Eh Hser Moo’s soccer career is coming full circle as the Langley Secondary student prepares to graduate and accept a scholarship to Trinity Western University.

The former Karen refugee is again playing for a local soccer team – dubbed the Douglas Park Dragons – in the neighbourhood where he first picked up most of his skills.

But he’s also had a frantic year, as he has packed in as much education as possible so he can graduate a full year early and take up his scholarship and start his post-secondary education.

Moo, who graduates in a few weeks, started playing soccer in the refugee camp in Thailand where he was born and lived with his family for the first eight years of his life.

His family’s life changed when they were accepted to Canada as refugees. The Karen people of Myanmar (formerly Burma) had been persecuted and fled the military government. Hundreds eventually came to Langley, mostly living in the City.

Before he arrived, Moo had some soccer background, noting his dad was “a bit of a star” too, but they didn’t exactly have a lot of equipment. He recalls playing with a ball made of paper wrapped in rubber bands in the refugee camp.

The family arrived in Canada in the winter.

“It was cool, because we didn’t have snow back in Thailand,” Moo said.

Before long, he was signed up with the Timbits League, a fun practice league that played around the Douglas Park area in Langley City, with other Karen refugees. Canada had accepted a number of the refugee families, who had fled persecution in Myanmar, formerly Burma.

From the Timbits, Moo went on to play with Langley United and Surrey United, and into High Performance Soccer.

Over the years, he said his “soccer IQ” has increased, one of his main strengths as a player.

“I know how to make the right plays at the right moment,” he said.

He brings enthusiasm to every game and practice, and tries to be a leader and encourage every other player on his teams.

Those skills got him noticed by recruiters at TWU.

“The coach saw me as a 2019 class recruit, and I didn’t tell him I was a grade lower,” Moo said about how he suddenly found himself needing to graduate straight from Grade 11.

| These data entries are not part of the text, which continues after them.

(** what [write_char] does when it has sent [c]: the last character switches the interrupt off *)
Lemma write_char_run t port s x c l : tty_table s !! t = Some x -> wf_queue (tty_write_q x) ->
  q_contents (tty_write_q x) = c :: l -> sleeper_ok (tty_write_q x) s ->
  exists s' x' off, write_char t port s = Ret tt s' /\ tty_table s' !! t = Some x' /\
    tty_write_q x' = pop (tty_write_q x) /\ q_contents (pop (tty_write_q x)) = l /\
    log s' = off ++ EvOutb (u8 c) port :: log s /\
    (l <> [] -> off = []) /\ (l = [] -> exists v, off = [EvOutb v (port + 1); EvIn (port + 1)]).
Proof.
  intros Hx W Hc Hsl. set (q := tty_write_q x) in *. assert (0 < CHARS q) as HC by (apply contents_pos; by rewrite Hc).
  rewrite contents_cons in Hc by done. injection Hc as Hch Hl.
  unfold write_char. rewrite (bind_Ret _ _ _ _ _ (getq_run t WRITE_Q s x Hx)). change (tty_q WRITE_Q x) with q.
  destruct (Z.eqb_spec (CHARS q) 0); [lia|].
  assert (exists s1, when (CHARS q <=? startup) (rouse q) s = Ret tt s1 /\ tty_table s1 = tty_table s /\ log s1 = log s /\ sleeper_ok q s1)
    as (s1 & Hs1 & Ht1 & Hl1 & Hsl1).
  { destruct (CHARS q <=? startup); cbn [when]; [|by exists s]. exists (roused q s). rewrite roused_tty, roused_log.
    split; [by apply rouse_run|]. split_and!; [done..|by apply roused_sleeper]. }
  rewrite (bind_Ret _ _ _ _ _ Hs1). destruct W as [Hb Hhd Htl]. destruct (lookup_lt_is_Some_2 (q_buf q) (Z.to_nat (q_tail q))) as [v Hv]; [lia|].
  rewrite (bind_Ret _ _ _ _ _ (deref_run _ v s1 Hv)).
  assert (v = c) as -> by (rewrite <- Hch; unfold GETCH, get8; by rewrite Hv).
  rewrite (bind_Ret _ _ _ _ _ (outb_run c port s1)). set (s2 := s1 <| log ::= _ |>).
  assert (tty_table s2 !! t = Some x) as Hx2 by (change (tty_table s1 !! t = Some x); by rewrite Ht1).
  rewrite (bind_Ret _ _ _ _ _ (setq_run t WRITE_Q pop s2 x Hx2)). change (tty_q WRITE_Q x) with q.
  pose proof (with_q_lookup t WRITE_Q (pop q) s2 x Hx2) as Hx3. set (s3 := with_q t WRITE_Q (pop q) s2) in *.
  rewrite (bind_Ret _ _ _ _ _ (getq_run t WRITE_Q s3 _ Hx3)). set (x3 := set_tty_q WRITE_Q (fun _ => pop q) x) in *.
  change (tty_q WRITE_Q x3) with (pop q). rewrite EMPTY_contents by (by apply wf_pop). rewrite Hl.
  assert (log s3 = EvOutb (u8 c) port :: log s) as Hl3 by (rewrite <- Hl1; done).
  case_bool_decide as Hnil; cbn [when].
  - destruct (write_buffer_empty_run t port s3 x3 Hx3) as (s' & v' & Hrun & Ht' & Hl'); [exact Hsl1|].
    exists s', x3, [EvOutb v' (port + 1); EvIn (port + 1)]. split_and!; try done; [by rewrite Ht'|by rewrite Hl', Hl3|eauto].
  - exists s3, x3, []. split_and!; done.
Qed.
End Send.

(** C21: The interrupts of the terminals keep the queues in order: [put_queue]
    gives the console all the characters of a key, in order, and makes the task
    that waits runnable, or none of them when there is not room for all; a
    character received on a serial line is the newest of its queue, or lost when
    the queue is full; a character sent is the oldest, and the interrupt is
    switched off exactly when it was the last. *)
Theorem terminal_interrupts_correct {E : Env} (s : kst) (t : nat) (x : tty_struct) (port eax c : Z)
  (Hx : tty_table s !! t = Some x) (Wr : wf_queue (tty_read_q x)) (Ww : wf_queue (tty_write_q x))
  (Hr : sleeper_ok (tty_read_q x) s) (Hw : sleeper_ok (tty_write_q x) s) (He : 0 <= eax) :
  (t = 0%nat -> exists s', put_queue eax 0 s = Ret tt s' /\ console_gets (key_bytes 8 eax) s s') /\
  (let q := receive c (tty_read_q x) in
   wf_queue q /\ kept (tty_read_q x) q /\
   q_contents q = if decide (CHARS (tty_read_q x) < CAPACITY) then q_contents (tty_read_q x) ++ [u8 c] else q_contents (tty_read_q x)) /\
  (forall d l, q_contents (tty_write_q x) = d :: l ->
   exists s' x' off, write_char t port s = Ret tt s' /\ tty_table s' !! t = Some x' /\
     tty_write_q x' = pop (tty_write_q x) /\ q_contents (tty_write_q x') = l /\
     log s' = off ++ EvOutb (u8 d) port :: log s /\
     (l <> [] -> off = []) /\ (l = [] -> exists v, off = [EvOutb v (port + 1); EvIn (port + 1)])).
Proof.
  split; [|split].
  - intros ->. by apply (put_queue_run eax s x).
  - by apply receive_spec.
  - intros d l Hc. destruct (write_char_run t port s x d l Hx Ww Hc Hw) as (s' & x' & off & H1 & H2 & H3 & H4 & H5).
    exists s', x', off. rewrite H3. done.
Qed.

(** F1 on the console of a machine that has just started *)
Lemma terminal_interrupts_correct_witness : exists x s', tty_table boot_kst !! 0%nat = Some x /\
  @put_queue (quiet_env 2) 0x415b5b1b 0 boot_kst = Ret tt s' /\ console_gets [27; 91; 91; 65] boot_kst s'.
Proof.
  destruct (tty_table boot_kst !! 0%nat) as [x|] eqn:Hx; [|by vm_compute in Hx]. injection Hx as Hx'.
  assert (tty_table boot_kst !! 0%nat = Some x) as Hx by (by rewrite <- Hx').
  destruct (proj1 (@terminal_interrupts_correct (quiet_env 2) boot_kst 0 x 0 0x415b5b1b 0 Hx ltac:(by rewrite <- Hx') ltac:(by rewrite <- Hx')
    ltac:(by rewrite <- Hx') ltac:(by rewrite <- Hx') ltac:(done)) eq_refl) as (s' & Hrun & Hg).
  exists x, s'. split; [done|]. split; [exact Hrun|exact Hg].
Defined.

Before that, Moo hadn’t been thinking much about post-secondary options. But when the chance came up, his mentor Herv Bezjak advised him to go for it and finish his secondary schooling.

Bezjak, who runs the Boys and Girls Club at Douglas Park and coached Moo in soccer early on, has been one of the people who has helped the teen.

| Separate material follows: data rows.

(** carriage return and newline, upper and lower case *)
Definition translated (T : termios) (c : Z) : option Z :=
  let o := if c =? 13 then (if on (c_iflag T) ICRNL then Some 10 else if on (c_iflag T) IGNCR then None else Some c)
           else if (c =? 10) && on (c_iflag T) INLCR then Some 13 else Some c in
  if on (c_iflag T) IUCLC then c ← o; c ← tolower c; Some (s8 c) else o.
Definition line_end (T : termios) (c : Z) : bool := (s8 c =? 10) || (s8 c =? key T VEOF).
(** the last line without its last character, and without all of them *)
Definition erased (T : termios) (l : list Z) : list Z :=
  match last l with Some c => if line_end T c then l else removelast l | None => l end.
Fixpoint drop_while (f : Z -> bool) (l : list Z) : list Z :=
  match l with [] => [] | c :: l' => if f c then drop_while f l' else l end.
Definition killed (T : termios) (l : list Z) : list Z := rev (drop_while (fun c => negb (line_end T c)) (rev l)).

Definition edit (T : termios) (st : list Z * Z) (c : Z) : list Z * Z :=
  let '(l, d) := st in
  match translated T c with
  | None => (l, d)
  | Some c =>
      let canon := on (c_lflag T) ICANON in
      let isig := on (c_lflag T) ISIG in
      if canon && (c =? key T VKILL) then (killed T l, d)
      else if canon && (c =? key T VERASE) then (erased T l, d)
      else if canon && ((c =? key T VSTOP) || (c =? key T VSTART)) then (l, d)
      else if isig && ((c =? key T VINTR) || (c =? key T VQUIT)) then (l, d)
      else (l ++ [u8 c], if (c =? 10) || (c =? key T VEOF) then u32 (d + 1) else d)
  end.

Lemma killed_snoc T l c : killed T (l ++ [c]) = if line_end T c then l ++ [c] else killed T l.
Proof. unfold killed. rewrite rev_app_distr. cbn. destruct (line_end T c); cbn; [by rewrite rev_involutive|done]. Qed.
Lemma killed_length T l : (length (killed T l) <= length l)%nat.
Proof.
  induction l as [|c l IH] using rev_ind; [done|]. rewrite killed_snoc, length_app. destruct (line_end T c); [by rewrite length_app|cbn; lia].
Qed.
Lemma erased_length T l : (length (erased T l) <= length l)%nat.
Proof.
  destruct l as [|c l _] using rev_ind; [done|]. unfold erased. rewrite last_snoc. destruct (line_end T c); [done|].
  rewrite removelast_last, length_app. lia.
Qed.
Lemma edit_length T l d c : (length (edit T (l, d) c).1 <= S (length l))%nat.
Proof.
  unfold edit. pose proof (killed_length T l). pose proof (erased_length T l). destruct (translated T c); [|cbn; lia].
  repeat case_match; cbn; rewrite ?length_app; cbn; lia.
Qed.

(** ** The terminal in the state *)
Record line (T : termios) (rq : tty_queue) (p : option tptr) (l : list Z) (d : Z) (x : tty_struct) : Prop := {
  ln_termios : tty_termios x = T;
  ln_read : tty_read_q x = rq;
  ln_wf : wf_queue (tty_secondary x);
  ln_text : q_contents (tty_secondary x) = l;
  ln_data : q_data (tty_secondary x) = d;
  ln_wait : q_proc_list (tty_secondary x) = p
}.
(** the tasks of the table exist, and the one that waits *)
Definition tasks_ok (p : option tptr) (s : kst) : Prop :=
  (forall i q, slot (sched s) i = Some q -> is_Some (tmem (sched s) !! q)) /\
  (forall q, p = Some q -> is_Some (tmem (sched s) !! q)).
Definition typing (t : nat) (T : termios) (rq : tty_queue) (p : option tptr) (l : list Z) (d : Z) (s : kst) : Prop :=
  tasks_ok p s /\ exists x, tty_table s !! t = Some x /\ line T rq p l d x.

Definition gives (m : K unit) (s : kst) (Q : kst -> Prop) : Prop := exists s', m s = Ret tt s' /\ Q s'.
Lemma gives_bind m k s (P Q : kst -> Prop) : gives m s P -> (forall s', P s' -> gives (k tt) s' Q) -> gives (m ≫= k) s Q.
Proof. intros (s1 & H1 & HP) Hk. destruct (Hk s1 HP) as (s2 & H2 & HQ). exists s2. by rewrite (bind_Ret _ _ _ _ _ H1). Qed.
Lemma gives_ret s (Q : kst -> Prop) : Q s -> gives (mret tt) s Q.
Proof. intros H. by exists s. Qed.
Lemma gives_when b m s (Q : kst -> Prop) : Q s -> gives m s Q -> gives (when b m) s Q.
Proof. intros H Hm. destruct b; [exact Hm|by apply gives_ret]. Qed.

“He’s always been part of my life,” Moo said.

So Moo decided to tackle the academic challenge, while also practicing four times a week and playing on weekends.

He joined the Advancement Via Individual Determination (AVID) program at LSS, with teacher Kendall Sewell helping to guide him and other students.

AVID is aimed at helping kids get into post-secondary schools, and teaches study skills, self-advocacy, and takes students to visit universities, Sewell said.

“It was difficult,” Moo said, but he said teachers, councillors, and AVID all helped make it possible.

He took his English 12 course last summer, before he started Grade 11, and he’s wrapped up all his other graduation requirements this year.

“I’m a student-athlete, student comes before athlete,” Moo said.

His parents have also been supportive, and his mother has been a source of inspiration.

At one point, she was working three jobs to help support the family, which includes Moo and his six siblings, he said.

Many of the people in the small Karen community in Langley work hard just for basics like food and clothing for their families, he said.

That’s helped him think about what he might do with his university education.

Moo plans to study business, and he’s thinking about opening a local market once he’s graduated. He wants to supply the Karen-Canadian community with the foods that his parents generation finds hard to locate here in Canada.

“Supply them with what makes them feel at home,” he said.

Moo and his generation grew up here and he said he feels more Canadian, having spent most of his life here now.

But he’d like to help supply and employ people from the Karen community in the Lower Mainland.

That’s after his soccer career, of course.

“I always have dreams to go pro, but whatever happens, God has a plan,” Moo said.

In the meantime, he’s hoping to inspire others with his achievements.

“If you can work for something, it will happen,” he said.

His younger siblings are already thinking about sports as a path forward, he noted. One sister plays rugby at LSS and is interested in playing for TWU, and his younger brother is another rugby player.

Moo graduates this month, and he expects to start pre-season training over the summer for TWU.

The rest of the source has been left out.